▸ **Directions for this task**: What lines in the entries below contain the word "keyword"? Copy all of them.

- Opening Delimiter -

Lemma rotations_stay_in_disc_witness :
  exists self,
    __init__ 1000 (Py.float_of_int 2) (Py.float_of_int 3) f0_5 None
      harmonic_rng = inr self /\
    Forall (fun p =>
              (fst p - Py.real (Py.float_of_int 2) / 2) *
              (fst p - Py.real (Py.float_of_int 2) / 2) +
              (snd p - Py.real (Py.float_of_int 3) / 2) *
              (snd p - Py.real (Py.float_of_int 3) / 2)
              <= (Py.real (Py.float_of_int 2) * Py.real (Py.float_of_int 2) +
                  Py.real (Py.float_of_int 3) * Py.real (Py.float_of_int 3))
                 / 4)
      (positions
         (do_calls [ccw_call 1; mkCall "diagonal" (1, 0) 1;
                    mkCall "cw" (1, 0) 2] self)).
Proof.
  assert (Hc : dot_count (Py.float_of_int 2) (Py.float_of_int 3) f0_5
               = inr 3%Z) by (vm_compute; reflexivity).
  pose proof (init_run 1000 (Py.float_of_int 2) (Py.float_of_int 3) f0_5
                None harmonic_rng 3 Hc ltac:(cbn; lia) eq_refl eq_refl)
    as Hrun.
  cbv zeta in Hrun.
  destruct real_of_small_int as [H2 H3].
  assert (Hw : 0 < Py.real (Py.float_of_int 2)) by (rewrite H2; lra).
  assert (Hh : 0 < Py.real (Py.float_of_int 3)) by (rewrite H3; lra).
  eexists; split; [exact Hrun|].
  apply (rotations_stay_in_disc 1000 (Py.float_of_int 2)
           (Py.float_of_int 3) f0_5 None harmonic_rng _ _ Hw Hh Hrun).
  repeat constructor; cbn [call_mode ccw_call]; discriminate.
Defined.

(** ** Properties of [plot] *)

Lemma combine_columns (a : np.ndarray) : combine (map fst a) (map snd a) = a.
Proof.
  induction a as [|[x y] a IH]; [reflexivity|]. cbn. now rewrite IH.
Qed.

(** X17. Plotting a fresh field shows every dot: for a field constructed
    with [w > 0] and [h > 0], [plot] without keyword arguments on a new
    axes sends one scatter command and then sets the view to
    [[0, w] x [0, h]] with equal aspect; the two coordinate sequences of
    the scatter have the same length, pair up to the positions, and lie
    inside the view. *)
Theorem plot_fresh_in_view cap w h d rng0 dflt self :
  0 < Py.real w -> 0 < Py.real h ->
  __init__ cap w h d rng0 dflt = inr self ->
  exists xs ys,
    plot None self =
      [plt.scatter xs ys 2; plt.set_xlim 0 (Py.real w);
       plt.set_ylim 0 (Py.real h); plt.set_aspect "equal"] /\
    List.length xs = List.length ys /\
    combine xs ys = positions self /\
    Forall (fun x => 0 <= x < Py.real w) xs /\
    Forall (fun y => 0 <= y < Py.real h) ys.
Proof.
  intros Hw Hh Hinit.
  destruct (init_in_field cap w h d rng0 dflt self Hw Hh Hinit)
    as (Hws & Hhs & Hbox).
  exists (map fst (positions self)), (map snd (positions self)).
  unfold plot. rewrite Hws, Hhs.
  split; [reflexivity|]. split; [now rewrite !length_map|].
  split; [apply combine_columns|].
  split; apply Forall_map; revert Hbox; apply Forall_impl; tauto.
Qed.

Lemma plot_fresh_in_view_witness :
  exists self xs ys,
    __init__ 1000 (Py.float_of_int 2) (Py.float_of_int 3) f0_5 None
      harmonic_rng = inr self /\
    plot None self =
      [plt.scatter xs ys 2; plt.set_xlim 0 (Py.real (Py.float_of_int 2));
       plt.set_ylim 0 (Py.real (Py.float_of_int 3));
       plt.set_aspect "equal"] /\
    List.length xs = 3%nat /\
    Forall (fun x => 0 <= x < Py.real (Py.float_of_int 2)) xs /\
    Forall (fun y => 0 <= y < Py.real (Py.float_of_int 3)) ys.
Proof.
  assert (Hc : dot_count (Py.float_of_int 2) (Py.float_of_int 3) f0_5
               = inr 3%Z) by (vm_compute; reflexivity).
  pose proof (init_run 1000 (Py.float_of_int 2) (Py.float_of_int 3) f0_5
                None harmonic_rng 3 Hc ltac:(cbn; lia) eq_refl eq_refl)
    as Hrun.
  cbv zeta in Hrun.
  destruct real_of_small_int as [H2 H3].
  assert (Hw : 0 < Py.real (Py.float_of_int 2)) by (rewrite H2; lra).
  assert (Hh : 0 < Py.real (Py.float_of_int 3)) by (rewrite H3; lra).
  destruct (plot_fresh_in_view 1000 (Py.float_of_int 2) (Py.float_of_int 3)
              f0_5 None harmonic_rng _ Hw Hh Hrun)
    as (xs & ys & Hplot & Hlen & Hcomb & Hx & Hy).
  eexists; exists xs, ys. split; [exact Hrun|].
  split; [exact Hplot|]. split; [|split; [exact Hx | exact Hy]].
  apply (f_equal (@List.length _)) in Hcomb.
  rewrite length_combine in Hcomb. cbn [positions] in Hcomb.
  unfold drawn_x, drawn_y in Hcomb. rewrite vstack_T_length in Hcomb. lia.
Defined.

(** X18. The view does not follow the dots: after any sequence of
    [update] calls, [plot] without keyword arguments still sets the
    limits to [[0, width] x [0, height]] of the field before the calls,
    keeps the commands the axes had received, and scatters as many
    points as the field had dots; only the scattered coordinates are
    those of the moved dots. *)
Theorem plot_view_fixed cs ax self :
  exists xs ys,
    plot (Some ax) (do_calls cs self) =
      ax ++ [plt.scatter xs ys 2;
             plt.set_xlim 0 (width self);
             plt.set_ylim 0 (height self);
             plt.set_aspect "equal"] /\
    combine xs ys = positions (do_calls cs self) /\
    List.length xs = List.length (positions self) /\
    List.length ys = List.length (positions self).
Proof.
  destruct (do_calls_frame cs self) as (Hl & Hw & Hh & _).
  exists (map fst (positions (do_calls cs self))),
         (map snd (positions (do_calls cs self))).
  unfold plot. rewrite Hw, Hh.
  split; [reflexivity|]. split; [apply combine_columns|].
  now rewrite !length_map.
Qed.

- Closing Delimiter -
- Opening Delimiter -

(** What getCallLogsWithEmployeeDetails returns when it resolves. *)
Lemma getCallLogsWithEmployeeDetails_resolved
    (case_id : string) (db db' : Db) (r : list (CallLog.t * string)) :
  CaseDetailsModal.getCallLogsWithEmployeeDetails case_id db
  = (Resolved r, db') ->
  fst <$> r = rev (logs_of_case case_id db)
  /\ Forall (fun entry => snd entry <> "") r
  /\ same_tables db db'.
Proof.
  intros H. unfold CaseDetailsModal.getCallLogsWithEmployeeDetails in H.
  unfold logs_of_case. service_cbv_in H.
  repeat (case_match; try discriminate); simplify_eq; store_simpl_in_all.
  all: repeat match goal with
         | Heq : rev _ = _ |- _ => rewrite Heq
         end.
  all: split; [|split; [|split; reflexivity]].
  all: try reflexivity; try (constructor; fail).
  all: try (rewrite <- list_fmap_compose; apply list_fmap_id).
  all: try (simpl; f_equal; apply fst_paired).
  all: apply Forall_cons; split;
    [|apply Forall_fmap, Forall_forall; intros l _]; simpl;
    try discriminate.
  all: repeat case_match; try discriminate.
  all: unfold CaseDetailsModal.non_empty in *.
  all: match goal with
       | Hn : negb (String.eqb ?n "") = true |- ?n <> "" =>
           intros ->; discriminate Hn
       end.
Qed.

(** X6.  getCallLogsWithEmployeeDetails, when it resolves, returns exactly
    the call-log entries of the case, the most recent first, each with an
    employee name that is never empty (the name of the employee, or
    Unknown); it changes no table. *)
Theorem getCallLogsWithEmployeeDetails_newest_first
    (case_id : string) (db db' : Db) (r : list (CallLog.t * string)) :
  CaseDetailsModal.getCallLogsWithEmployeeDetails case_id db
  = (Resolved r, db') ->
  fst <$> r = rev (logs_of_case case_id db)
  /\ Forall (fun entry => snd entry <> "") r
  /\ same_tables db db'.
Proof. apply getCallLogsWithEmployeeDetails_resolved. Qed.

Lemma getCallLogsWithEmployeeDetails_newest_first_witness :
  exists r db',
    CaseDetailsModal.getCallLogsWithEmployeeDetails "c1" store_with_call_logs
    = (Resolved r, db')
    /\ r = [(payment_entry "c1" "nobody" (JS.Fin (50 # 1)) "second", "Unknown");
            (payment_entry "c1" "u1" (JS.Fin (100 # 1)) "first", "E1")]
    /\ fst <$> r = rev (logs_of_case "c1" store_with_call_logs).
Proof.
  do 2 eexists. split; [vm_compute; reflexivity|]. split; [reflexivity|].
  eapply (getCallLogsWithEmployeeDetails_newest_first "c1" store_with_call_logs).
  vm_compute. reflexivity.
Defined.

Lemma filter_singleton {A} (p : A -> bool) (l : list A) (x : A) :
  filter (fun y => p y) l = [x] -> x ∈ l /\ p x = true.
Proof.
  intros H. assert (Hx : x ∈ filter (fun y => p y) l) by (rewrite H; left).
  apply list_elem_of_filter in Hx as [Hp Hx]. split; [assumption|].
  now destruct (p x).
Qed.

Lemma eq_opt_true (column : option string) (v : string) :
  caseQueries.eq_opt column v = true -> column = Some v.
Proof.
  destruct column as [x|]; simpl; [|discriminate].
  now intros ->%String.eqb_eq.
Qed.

- Closing Delimiter -

▸ **Exercise answer**:
    with [w > 0] and [h > 0], [plot] without keyword arguments on a new
    [update] calls, [plot] without keyword arguments still sets the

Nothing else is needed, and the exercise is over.